> [YOUR GOAL]
Below are some records; quote exactly the lines from the one that contains "(** ** Timers *)" through the one that contains "let* p := gets", inclusive, and no others.

> [RAW DATA]
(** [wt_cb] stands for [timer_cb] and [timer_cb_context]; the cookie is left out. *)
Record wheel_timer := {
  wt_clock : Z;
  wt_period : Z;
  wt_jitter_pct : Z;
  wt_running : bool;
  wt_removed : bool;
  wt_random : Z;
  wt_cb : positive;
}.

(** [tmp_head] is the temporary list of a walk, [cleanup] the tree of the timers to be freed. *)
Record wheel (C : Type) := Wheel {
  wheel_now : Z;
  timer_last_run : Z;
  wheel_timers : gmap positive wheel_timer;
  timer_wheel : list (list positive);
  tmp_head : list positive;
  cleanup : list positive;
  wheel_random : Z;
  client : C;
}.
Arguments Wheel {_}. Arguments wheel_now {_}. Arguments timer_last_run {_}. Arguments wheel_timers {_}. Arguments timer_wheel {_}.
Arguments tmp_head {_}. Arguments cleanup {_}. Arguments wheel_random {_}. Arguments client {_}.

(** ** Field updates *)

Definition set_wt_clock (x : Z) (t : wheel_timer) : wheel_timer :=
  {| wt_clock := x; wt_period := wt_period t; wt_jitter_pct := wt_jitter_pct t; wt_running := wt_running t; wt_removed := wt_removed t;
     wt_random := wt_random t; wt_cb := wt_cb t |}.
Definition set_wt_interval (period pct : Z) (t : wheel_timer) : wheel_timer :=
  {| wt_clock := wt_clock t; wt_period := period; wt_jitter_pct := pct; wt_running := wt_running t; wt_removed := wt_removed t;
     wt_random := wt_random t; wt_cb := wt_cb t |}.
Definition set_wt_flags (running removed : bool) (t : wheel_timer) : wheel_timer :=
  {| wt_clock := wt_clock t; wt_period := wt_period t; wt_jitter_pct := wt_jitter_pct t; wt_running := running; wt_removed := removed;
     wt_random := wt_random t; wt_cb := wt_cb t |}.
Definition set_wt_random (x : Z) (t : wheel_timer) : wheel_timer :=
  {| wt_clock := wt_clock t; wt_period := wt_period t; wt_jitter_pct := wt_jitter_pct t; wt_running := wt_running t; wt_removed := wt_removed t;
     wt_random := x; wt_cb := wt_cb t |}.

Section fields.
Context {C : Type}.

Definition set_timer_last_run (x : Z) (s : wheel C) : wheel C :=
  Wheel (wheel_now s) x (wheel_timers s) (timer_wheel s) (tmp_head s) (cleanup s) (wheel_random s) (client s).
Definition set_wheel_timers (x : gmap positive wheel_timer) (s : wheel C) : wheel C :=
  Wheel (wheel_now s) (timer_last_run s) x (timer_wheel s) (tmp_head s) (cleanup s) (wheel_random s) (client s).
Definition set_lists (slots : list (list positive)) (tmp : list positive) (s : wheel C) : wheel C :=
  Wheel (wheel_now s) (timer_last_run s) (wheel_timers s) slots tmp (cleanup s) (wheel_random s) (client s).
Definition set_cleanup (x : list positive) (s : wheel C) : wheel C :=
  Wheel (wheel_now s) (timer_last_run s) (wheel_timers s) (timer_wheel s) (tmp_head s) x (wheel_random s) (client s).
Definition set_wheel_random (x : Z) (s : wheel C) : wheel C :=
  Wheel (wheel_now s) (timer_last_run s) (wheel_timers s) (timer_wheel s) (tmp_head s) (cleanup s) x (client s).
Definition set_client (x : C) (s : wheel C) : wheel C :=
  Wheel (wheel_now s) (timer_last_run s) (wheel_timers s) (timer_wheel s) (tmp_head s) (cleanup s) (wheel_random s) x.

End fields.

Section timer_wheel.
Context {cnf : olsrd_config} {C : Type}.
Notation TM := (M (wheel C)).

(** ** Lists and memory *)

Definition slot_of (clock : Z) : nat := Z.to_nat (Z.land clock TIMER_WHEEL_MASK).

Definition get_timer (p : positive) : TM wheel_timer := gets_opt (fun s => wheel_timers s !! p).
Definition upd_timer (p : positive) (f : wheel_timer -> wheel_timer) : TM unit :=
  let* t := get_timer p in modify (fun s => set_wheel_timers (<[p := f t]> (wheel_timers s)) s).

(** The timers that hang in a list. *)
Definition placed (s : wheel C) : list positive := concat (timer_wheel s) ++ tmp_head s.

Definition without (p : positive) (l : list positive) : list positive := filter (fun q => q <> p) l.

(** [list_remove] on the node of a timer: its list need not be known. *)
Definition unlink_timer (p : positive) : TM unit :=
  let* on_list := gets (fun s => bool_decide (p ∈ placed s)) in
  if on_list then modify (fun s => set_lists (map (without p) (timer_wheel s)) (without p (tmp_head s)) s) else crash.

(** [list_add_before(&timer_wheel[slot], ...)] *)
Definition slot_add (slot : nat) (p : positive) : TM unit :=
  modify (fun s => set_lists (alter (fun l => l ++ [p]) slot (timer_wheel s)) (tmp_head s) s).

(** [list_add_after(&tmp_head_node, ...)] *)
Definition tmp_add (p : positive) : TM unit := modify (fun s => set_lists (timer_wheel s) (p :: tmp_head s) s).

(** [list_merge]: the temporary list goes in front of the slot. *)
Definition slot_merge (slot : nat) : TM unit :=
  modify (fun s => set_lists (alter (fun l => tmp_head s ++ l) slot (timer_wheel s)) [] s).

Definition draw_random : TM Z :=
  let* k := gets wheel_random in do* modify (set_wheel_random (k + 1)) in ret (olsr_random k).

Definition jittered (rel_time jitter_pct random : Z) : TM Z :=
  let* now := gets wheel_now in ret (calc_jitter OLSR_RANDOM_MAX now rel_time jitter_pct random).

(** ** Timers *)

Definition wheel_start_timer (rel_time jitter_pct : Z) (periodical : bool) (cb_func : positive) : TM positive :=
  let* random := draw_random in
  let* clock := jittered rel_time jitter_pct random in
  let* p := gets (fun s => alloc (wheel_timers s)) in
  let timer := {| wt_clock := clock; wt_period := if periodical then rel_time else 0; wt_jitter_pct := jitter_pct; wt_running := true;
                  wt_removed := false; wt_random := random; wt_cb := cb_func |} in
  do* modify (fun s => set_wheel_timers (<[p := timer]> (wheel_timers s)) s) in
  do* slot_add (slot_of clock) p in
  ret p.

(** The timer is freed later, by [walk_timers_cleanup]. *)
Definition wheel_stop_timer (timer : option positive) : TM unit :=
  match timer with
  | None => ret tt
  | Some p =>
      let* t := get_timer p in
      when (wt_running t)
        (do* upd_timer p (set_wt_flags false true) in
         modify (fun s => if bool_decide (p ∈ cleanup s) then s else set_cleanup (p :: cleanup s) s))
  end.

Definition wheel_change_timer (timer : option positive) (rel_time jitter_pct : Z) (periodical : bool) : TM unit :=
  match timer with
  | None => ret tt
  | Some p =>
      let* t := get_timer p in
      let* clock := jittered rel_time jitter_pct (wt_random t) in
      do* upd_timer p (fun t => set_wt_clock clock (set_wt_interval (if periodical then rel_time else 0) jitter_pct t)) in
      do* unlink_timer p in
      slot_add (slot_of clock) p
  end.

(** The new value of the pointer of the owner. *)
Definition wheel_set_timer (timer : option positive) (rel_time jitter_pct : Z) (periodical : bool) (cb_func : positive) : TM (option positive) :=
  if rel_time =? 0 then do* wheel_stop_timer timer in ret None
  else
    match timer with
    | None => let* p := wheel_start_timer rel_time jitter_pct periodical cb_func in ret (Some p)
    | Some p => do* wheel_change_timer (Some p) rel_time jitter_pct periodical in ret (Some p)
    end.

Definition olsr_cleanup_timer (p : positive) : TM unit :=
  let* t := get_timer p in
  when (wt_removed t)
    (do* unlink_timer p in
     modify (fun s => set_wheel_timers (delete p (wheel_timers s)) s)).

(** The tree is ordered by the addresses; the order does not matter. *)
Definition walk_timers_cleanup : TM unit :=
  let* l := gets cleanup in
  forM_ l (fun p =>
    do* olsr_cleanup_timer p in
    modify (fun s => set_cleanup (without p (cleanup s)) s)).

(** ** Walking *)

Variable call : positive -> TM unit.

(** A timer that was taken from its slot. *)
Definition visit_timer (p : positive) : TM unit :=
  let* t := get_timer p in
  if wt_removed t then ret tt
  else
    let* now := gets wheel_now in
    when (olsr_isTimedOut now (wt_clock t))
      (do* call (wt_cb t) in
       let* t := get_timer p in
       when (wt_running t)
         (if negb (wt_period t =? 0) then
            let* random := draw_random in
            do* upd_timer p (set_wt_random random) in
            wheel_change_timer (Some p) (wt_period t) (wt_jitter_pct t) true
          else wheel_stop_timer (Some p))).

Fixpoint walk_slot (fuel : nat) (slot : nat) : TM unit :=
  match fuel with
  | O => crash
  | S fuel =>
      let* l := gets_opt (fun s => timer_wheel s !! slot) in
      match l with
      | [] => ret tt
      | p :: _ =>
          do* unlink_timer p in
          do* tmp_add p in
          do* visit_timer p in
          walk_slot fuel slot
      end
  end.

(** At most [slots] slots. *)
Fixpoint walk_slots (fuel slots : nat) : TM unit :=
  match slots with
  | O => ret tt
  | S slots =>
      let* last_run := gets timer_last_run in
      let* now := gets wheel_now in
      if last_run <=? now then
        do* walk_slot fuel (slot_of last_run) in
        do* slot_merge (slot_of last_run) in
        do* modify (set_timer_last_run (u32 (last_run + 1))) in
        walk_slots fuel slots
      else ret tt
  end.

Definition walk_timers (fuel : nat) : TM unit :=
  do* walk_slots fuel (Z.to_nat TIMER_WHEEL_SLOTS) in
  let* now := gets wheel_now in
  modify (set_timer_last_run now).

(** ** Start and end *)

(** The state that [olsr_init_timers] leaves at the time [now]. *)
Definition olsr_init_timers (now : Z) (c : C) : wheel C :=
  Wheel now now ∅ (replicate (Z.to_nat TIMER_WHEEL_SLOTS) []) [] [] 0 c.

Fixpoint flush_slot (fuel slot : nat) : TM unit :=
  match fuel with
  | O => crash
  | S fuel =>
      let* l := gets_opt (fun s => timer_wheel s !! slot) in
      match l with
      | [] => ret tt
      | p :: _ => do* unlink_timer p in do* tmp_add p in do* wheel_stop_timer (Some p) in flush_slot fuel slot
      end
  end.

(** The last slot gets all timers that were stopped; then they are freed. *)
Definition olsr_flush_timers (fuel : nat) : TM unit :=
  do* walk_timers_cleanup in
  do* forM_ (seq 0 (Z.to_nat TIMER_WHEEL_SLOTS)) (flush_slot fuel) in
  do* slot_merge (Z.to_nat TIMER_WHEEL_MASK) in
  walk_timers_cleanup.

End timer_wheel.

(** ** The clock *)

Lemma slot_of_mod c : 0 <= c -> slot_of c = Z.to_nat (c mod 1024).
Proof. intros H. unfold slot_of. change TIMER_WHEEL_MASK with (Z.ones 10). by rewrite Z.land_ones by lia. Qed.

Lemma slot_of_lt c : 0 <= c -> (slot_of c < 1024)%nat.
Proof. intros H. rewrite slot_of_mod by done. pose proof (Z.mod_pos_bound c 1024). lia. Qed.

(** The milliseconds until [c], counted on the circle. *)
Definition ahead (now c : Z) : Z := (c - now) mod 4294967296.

> [FINISHED TASK]
(** ** Timers *)

Definition wheel_start_timer (rel_time jitter_pct : Z) (periodical : bool) (cb_func : positive) : TM positive :=
  let* random := draw_random in
  let* clock := jittered rel_time jitter_pct random in
  let* p := gets (fun s => alloc (wheel_timers s)) in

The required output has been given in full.